Try to restore from the external drive to a Proxmox VM on a laptop or other system to make sure it works before locking it up.

When you do weekly replication, upload the current daily backup to an offsite cloud backup provider such as Backblaze. Duplicati does this quite well and will encrypt it before hand. Once the backup process is configured, it is pretty much set and forget unless you add more services or VMs.

Make sure the NUC is connected to a large battery backup, 1500VA or larger. I would suggest having all your network infrastructure together and on the same battery unit, however if you have substantial network hardware you need a substantial UPS. Mine weighs as much as I do and can run the entire network plus several POE cameras and the house server for hours.

Keep a written log of the entire setup process if you can. It makes it way easier to find mistakes, and to replicate your work far quicker if needed. I had to do my server setup 3 times, but I started from scratch knowing that, by the third time it went from days to minutes since I could just copy/paste shell commands from the log, and looking it over was a great learning tool.

Thank you. That is a lot to think about.

I have sketched out how I will set-up initially:

Just to follow up:

  • HassOS - I will install per the whiskerz007 script. I think this will install the OS, Docker, HA etc ?
  • Database for HA - Does HA need a separate database? If so (or if recommended), which VM in the image above would this be installed?
  • Ubuntu - any recommendations re 18.04 vs 20.04? And, 32 vs 64bit?
  • MQTT - if Mosquito is on another VM, I assume communication between the VMs and into docker is via open ports?
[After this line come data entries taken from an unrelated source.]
(* ===== verification/Values.v ===== *)
(** * Validated values of the broker domain

    Identifiers ([identifiers.rs]), fencing counters ([fencing.rs]), bounded
    policies ([policy.rs]), quorum arithmetic ([quorum.rs]) and the text
    validation of [task.rs].  A newtype around [String] is the string of its
    UTF-8 bytes and a newtype around [u64] is the number it holds: its private
    constructor is the validating function below. *)

From S2P Require Import Prelude.

Abbreviation NamespaceId := string (only parsing).
Abbreviation TaskId := string (only parsing).
Abbreviation ConsumerGroupId := string (only parsing).
Abbreviation ConsumerId := string (only parsing).
Abbreviation LeaseId := string (only parsing).
Abbreviation TimestampMs := N (only parsing).
Abbreviation Term := N (only parsing).
Abbreviation Generation := N (only parsing).
Abbreviation LeaseEpoch := N (only parsing).
Abbreviation Revision := N (only parsing).

(** ** Bytes *)

Definition byte_between (lo hi : N) (c : Ascii.ascii) : bool :=
  (lo <=? Ascii.N_of_ascii c) && (Ascii.N_of_ascii c <=? hi).

Definition is_ascii_alphanumeric (c : Ascii.ascii) : bool :=
  byte_between 48 57 c || byte_between 65 90 c || byte_between 97 122 c.

(** [b'_' | b'.' | b':' | b'-'] *)
Definition is_identifier_punct (c : Ascii.ascii) : bool :=
  let b := Ascii.N_of_ascii c in (b =? 95) || (b =? 46) || (b =? 58) || (b =? 45).

Fixpoint all_bytes (p : Ascii.ascii → bool) (s : string) : bool :=
  match s with
  | EmptyString => true
  | String c s => p c && all_bytes p s
  end.

(** [str::len]: the number of UTF-8 bytes. *)
Definition str_len (s : string) : N := N.of_nat (String.length s).

(** ** Identifiers *)

Record IdentifierError := { ie_kind : string; ie_reason : string }.

#[export] Instance IdentifierError_eq_dec : EqDecision IdentifierError.
Proof. solve_decision. Defined.

Definition MAX_IDENTIFIER_BYTES : N := 128.

Definition validate_identifier (value kind : string) : result unit IdentifierError :=
  match value with
  | EmptyString => Err {| ie_kind := kind; ie_reason := "must not be empty" |}
  | String first rest =>
      if MAX_IDENTIFIER_BYTES <? str_len value then
        Err {| ie_kind := kind; ie_reason := "must be at most 128 ASCII bytes" |}
      else if negb (is_ascii_alphanumeric first) then
        Err {| ie_kind := kind;
               ie_reason := "must start with an ASCII alphanumeric character" |}
      else if negb (all_bytes (λ b, is_ascii_alphanumeric b || is_identifier_punct b) rest) then
        Err {| ie_kind := kind; ie_reason := "contains unsupported characters" |}
      else Ok tt
  end.

(** The constructor that [define_identifier!] generates for one kind. *)
Definition identifier_new (kind value : string) : result string IdentifierError :=
  let^ _ := validate_identifier value kind in Ok value.

Definition NamespaceId_new : string → result NamespaceId IdentifierError :=
  identifier_new "namespace_id".
Definition TaskId_new : string → result TaskId IdentifierError :=
  identifier_new "task_id".
Definition ConsumerGroupId_new : string → result ConsumerGroupId IdentifierError :=
  identifier_new "group_id".
Definition ConsumerId_new : string → result ConsumerId IdentifierError :=
  identifier_new "member_id".
Definition LeaseId_new : string → result LeaseId IdentifierError :=
  identifier_new "lease_id".

(** The stable identifier contract, read off the accepted texts. *)
Definition identifier_text (s : string) : Prop :=
  ∃ c rest, s = String c rest ∧ str_len s ≤ 128 ∧ is_ascii_alphanumeric c = true ∧
    all_bytes (λ b, is_ascii_alphanumeric b || is_identifier_punct b) rest = true.

Lemma validate_identifier_ok s kind :
  validate_identifier s kind = Ok tt ↔ identifier_text s.
Proof.
  unfold validate_identifier, identifier_text, MAX_IDENTIFIER_BYTES. split.
  - destruct s as [|c s]; [done|]. repeat case_match; intros; simplify_eq.
    exists c, s. rewrite N.ltb_ge in *. rewrite negb_false_iff in *. eauto.
  - intros (c & rest & -> & Hlen & -> & ->). simpl.
    rewrite (proj2 (N.ltb_ge _ _)) by done. done.
Qed.

(** ** Text bounded in UTF-8 bytes *)

Inductive TaskTextError :=
  | TextEmpty (field : string)
  | TextTooLarge (field : string) (max_bytes : N).

#[export] Instance TaskTextError_eq_dec : EqDecision TaskTextError.
Proof. solve_decision. Defined.

Definition MAX_OBJECTIVE_BYTES : N := 16 * 1024.
Definition MAX_RESULT_BYTES : N := 64 * 1024.

(** [value.trim().is_empty()]: every scalar value of the UTF-8 text has the
    Unicode [White_Space] property. *)
Fixpoint all_whitespace (s : string) : bool :=
  match s with
  | EmptyString => true
  | String a s1 =>
      if byte_between 9 13 a || (Ascii.N_of_ascii a =? 32) then all_whitespace s1 else
      match s1 with
      | EmptyString => false
      | String b s2 =>
          if (Ascii.N_of_ascii a =? 194) &&
             ((Ascii.N_of_ascii b =? 133) || (Ascii.N_of_ascii b =? 160))
          then all_whitespace s2 else
          match s2 with
          | EmptyString => false
          | String c s3 =>
              let '(a, b, c') := (Ascii.N_of_ascii a, Ascii.N_of_ascii b, Ascii.N_of_ascii c) in
              ( ((a =? 225) && (b =? 154) && (c' =? 128))
             || ((a =? 226) && (b =? 128) &&
                 (byte_between 128 138 c || (c' =? 168) || (c' =? 169) || (c' =? 175)))
             || ((a =? 226) && (b =? 129) && (c' =? 159))
             || ((a =? 227) && (b =? 128) && (c' =? 128)) ) && all_whitespace s3
          end
      end
  end.

Definition validate_text (value field : string) (max_bytes : N) : result string TaskTextError :=
  if all_whitespace value then Err (TextEmpty field)
  else if max_bytes <? str_len value then Err (TextTooLarge field max_bytes)
  else Ok value.

Definition TaskObjective_new (value : string) : result string TaskTextError :=
  validate_text value "objective" MAX_OBJECTIVE_BYTES.

Definition TaskResult_new (value : string) : result string TaskTextError :=
  validate_text value "result" MAX_RESULT_BYTES.

(** ** Fencing counters *)

Inductive FencingValueError :=
  | ZeroTerm
  | Overflow (counter : string).

#[export] Instance FencingValueError_eq_dec : EqDecision FencingValueError.
Proof. solve_decision. Defined.

Definition Term_INITIAL : Term := 1.

Definition Term_new (value : N) : result Term FencingValueError :=
  if value =? 0 then Err ZeroTerm else Ok value.

Definition Term_next (t : Term) : result Term FencingValueError :=
  let^ v := ok_or (checked_add t 1) (Overflow "term") in Term_new v.

(** The [next] that [define_counter!] generates for one counter. *)
Definition counter_next (counter : string) (v : N) : result N FencingValueError :=
  ok_or (checked_add v 1) (Overflow counter).

Definition Generation_next : Generation → result Generation FencingValueError :=
  counter_next "generation".
Definition LeaseEpoch_next : LeaseEpoch → result LeaseEpoch FencingValueError :=
  counter_next "lease_epoch".
Definition Revision_next : Revision → result Revision FencingValueError :=
  counter_next "revision".

Lemma checked_add_Some a b c : checked_add a b = Some c ↔ c = a + b ∧ a + b ≤ u64_max.
Proof.
  unfold checked_add.
  destruct (N.leb_spec (a + b) u64_max); split; [by intros [= <-]|by intros [-> _]|done|lia].
Qed.

Lemma checked_add_None a b : checked_add a b = None ↔ u64_max < a + b.
Proof. unfold checked_add. destruct (N.leb_spec (a + b) u64_max); split; [done|lia|done..]. Qed.

Lemma counter_next_ok c v w : counter_next c v = Ok w ↔ w = v + 1 ∧ v < u64_max.
Proof.
  unfold counter_next, ok_or. destruct (checked_add v 1) eqn:E.
  - apply checked_add_Some in E as [-> ?]. split; [intros [= <-]; lia|intros [-> ?]; done].
  - apply checked_add_None in E. split; [done|lia].
Qed.

Lemma counter_next_err c v e : counter_next c v = Err e ↔ e = Overflow c ∧ u64_max ≤ v.
Proof.
  unfold counter_next, ok_or. destruct (checked_add v 1) eqn:E.
  - apply checked_add_Some in E as [-> ?]. split; [done|lia].
  - apply checked_add_None in E. split; [intros [= <-]; split; [done|lia]|intros [-> ?]; done].
Qed.

Lemma counter_next_lt c v : v < u64_max → counter_next c v = Ok (v + 1).
Proof. intros. by apply counter_next_ok. Qed.

(** ** Bounded policies *)

Inductive PolicyError :=
  | LeaseDurationOutOfRange
  | MaintenanceBatchOutOfRange (field : string)
  | ZeroCapacity (field : string).

#[export] Instance PolicyError_eq_dec : EqDecision PolicyError.
Proof. solve_decision. Defined.

Definition MIN_LEASE_DURATION_MS : N := 1000.
Definition MAX_LEASE_DURATION_MS : N := 30 * 60 * 1000.
Definition MAX_MAINTENANCE_BATCH : N := 4096.

Definition LeaseDurationMs_new (value : N) : result N PolicyError :=
  if (value <? MIN_LEASE_DURATION_MS) || (MAX_LEASE_DURATION_MS <? value)
  then Err LeaseDurationOutOfRange else Ok value.

(** The constructor that [define_maintenance_limit!] generates. *)
Definition maintenance_limit_new (field : string) (value : N) : result N PolicyError :=
  if (value =? 0) || (MAX_MAINTENANCE_BATCH <? value)
  then Err (MaintenanceBatchOutOfRange field)
  else if value =? 0 then Err (MaintenanceBatchOutOfRange field) else Ok value.

Definition ReapMemberLimit_new : N → result N PolicyError := maintenance_limit_new "max_members".
Definition PruneTaskLimit_new : N → result N PolicyError := maintenance_limit_new "max_tasks".

Record BrokerCapacityPolicy := {
  max_namespaces : N;
  max_tasks_per_namespace : N;
  max_groups_per_namespace : N;
  max_members_per_group : N;
}.

Definition BrokerCapacityPolicy_default : BrokerCapacityPolicy := {|
  max_namespaces := 64;
  max_tasks_per_namespace := 4096;
  max_groups_per_namespace := 64;
  max_members_per_group := 256;
|}.

Definition positive_capacity (value : N) (field : string) : result N PolicyError :=
  if value =? 0 then Err (ZeroCapacity field) else Ok value.

Definition BrokerCapacityPolicy_new (ns tasks groups members : N) :
    result BrokerCapacityPolicy PolicyError :=
  let^ ns := positive_capacity ns "max_namespaces" in
  let^ tasks := positive_capacity tasks "max_tasks_per_namespace" in
  let^ groups := positive_capacity groups "max_groups_per_namespace" in
  let^ members := positive_capacity members "max_members_per_group" in
  Ok {| max_namespaces := ns; max_tasks_per_namespace := tasks;
        max_groups_per_namespace := groups; max_members_per_group := members |}.

(** ** Quorum arithmetic *)

Inductive QuorumPolicyError := EmptyCluster.

Record QuorumPolicy := { node_count : N }.

Definition QuorumPolicy_new (n : N) : result QuorumPolicy QuorumPolicyError :=
  if n =? 0 then Err EmptyCluster else Ok {| node_count := n |}.

Definition majority (q : QuorumPolicy) : N := node_count q / 2 + 1.
Definition tolerated_failures (q : QuorumPolicy) : N := node_count q - majority q.
Definition has_high_availability (q : QuorumPolicy) : bool := 0 <? tolerated_failures q.
Definition has_odd_membership (q : QuorumPolicy) : bool := node_count q mod 2 =? 1.

(** ** Properties *)

(** Quorums are safe and live: any two majorities of the cluster share a
    node, and a cluster that loses no more than the tolerated failures still
    has a majority. *)
Theorem majorities_intersect n q (nodes A B : gset string) :
  QuorumPolicy_new n = Ok q → N.of_nat (size nodes) = n → A ⊆ nodes → B ⊆ nodes →
  majority q ≤ N.of_nat (size A) →
  (majority q ≤ N.of_nat (size B) → ∃ x, x ∈ A ∧ x ∈ B) ∧
  (N.of_nat (size B) ≤ tolerated_failures q → majority q ≤ N.of_nat (size (nodes ∖ B))).
Proof.
  unfold QuorumPolicy_new. destruct (N.eqb_spec n 0) as [|Hn0]; [done|].
  intros [= <-] Hn HA HB HmA. unfold tolerated_failures, majority in *. simpl in *.
  pose proof (N.div_mod n 2 ltac:(lia)) as Hdiv. pose proof (N.mod_lt n 2 ltac:(lia)). split.
  - intros HmB. destruct (decide (A ∩ B = ∅)) as [He|[x Hx]%set_choose_L]; [|set_solver].
    assert (size (A ∪ B) = size A + size B)%nat as Hu by (apply size_union; set_solver).
    assert (size (A ∪ B) ≤ size nodes)%nat by (apply subseteq_size; set_solver). lia.
  - intros HfB. rewrite size_difference, Nat2N.inj_sub by done.
    generalize dependent (n / 2). generalize dependent (n mod 2). intros. lia.
Qed.

Lemma majorities_intersect_witness :
  let nodes : gset string := {[ "n1"; "n2"; "n3" ]} in
  let A : gset string := {[ "n1"; "n2" ]} in
  let B : gset string := {[ "n2"; "n3" ]} in
  ∃ x, x ∈ A ∧ x ∈ B.
Proof.
  intros nodes A B.
  refine (proj1 (majorities_intersect 3 {| node_count := 3 |} nodes A B _ _ _ _ _) _).
  - reflexivity.
  - vm_compute. reflexivity.
  - set_solver.
  - set_solver.
  - vm_compute. discriminate.
  - vm_compute. discriminate.
Defined.

(** A fencing counter never wraps around: [next] is the successor below the
    64-bit maximum and an overflow error at it. *)
Theorem counters_never_wrap counter v :
  v ≤ u64_max →
  match counter_next counter v with
  | Ok w => w = v + 1 ∧ w ≤ u64_max
  | Err e => v = u64_max ∧ e = Overflow counter
  end.
Proof.
  intros Hv. destruct (counter_next counter v) as [w|e] eqn:E.
  - apply counter_next_ok in E. lia.
  - apply counter_next_err in E as [-> ?]. split; [lia|done].
Qed.

Lemma counters_never_wrap_witness :
  u64_max = u64_max ∧ Overflow "revision" = Overflow "revision".
Proof. exact (counters_never_wrap "revision" u64_max (N.le_refl _)). Defined.

(** An identifier is accepted exactly when its text is 1 to 128 bytes long,
    starts with an ASCII letter or digit and continues with letters, digits and
    the four punctuation characters; an accepted identifier keeps its text. *)
Theorem identifiers_accepted_exactly kind value id :
  identifier_new kind value = Ok id ↔ id = value ∧ identifier_text value.
Proof.
  unfold identifier_new. rewrite <-(validate_identifier_ok value kind).
  destruct (validate_identifier value kind) as [[]|]; naive_solver.
Qed.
Tips on keeping a log noted. I will post any snags / sticking points / mitigations to this forum as I find them. Hopefully to help others on the same journey.

Nice initial thoughts.
A few comments :

  • HA database is perfectly fine on HassOS.
  • I would not recommend InfluxDB and Grafana on HassOS however. You have a Proxmox server, some VMs; lot of space for any container. If you use InfluxDB/Grafana on HassOS you will have some limitation. One for instance : you won’t be abale to store system statistics automatically generrated by Proxmox into this databse (I don’t remember exactly why, some UDP problem,…).
  • Mosquitto out of HassOS. Why not? But why ? you will use it for something else than with HA ?

Did you consider your network achitecture also ? If you use several VLANs, try to put the VM/Services that discuss often together in the same VLAN.

Why running multiple VM? For NUC I rather running Debian and have everything else dockerizes. The main OS will then distribute the memory and processing power better? Anyway for HA just run the supervised version which will allow you to have supervised and everything else can be controlled outside supervised in docker controlled by portainer.

In my case running RPI 4 + ArgonOne M2 + M2 128GB + Debian and so far the result was amazing. The RPI 4 perform 100% better at below 50% heats without having my ArgonOne to kick in its active fans.

How would you sync the two devices? Through MQTT?

I agree. In it makes more sense to install Grafana / InfluxDB outside of HassOS.

Also agree that MQTT should be inside. I have installed via the HA supervisor along with Node-RED.

NUC server2

I now want to install Webadmin on HassOS, but outside of docker (so, on the HASSOS / debian OS as above). But, how does one do this inside of Proxmox? How do you SSH onto the OS to install, outside of docker? And, I assume I need to add sudo / apt / others to allow the install as the OS is very minimal. Is that correct?

Screenshot 2021-02-10 at 8.08.23 AM
I run everything in lxc containers, uses very little resources.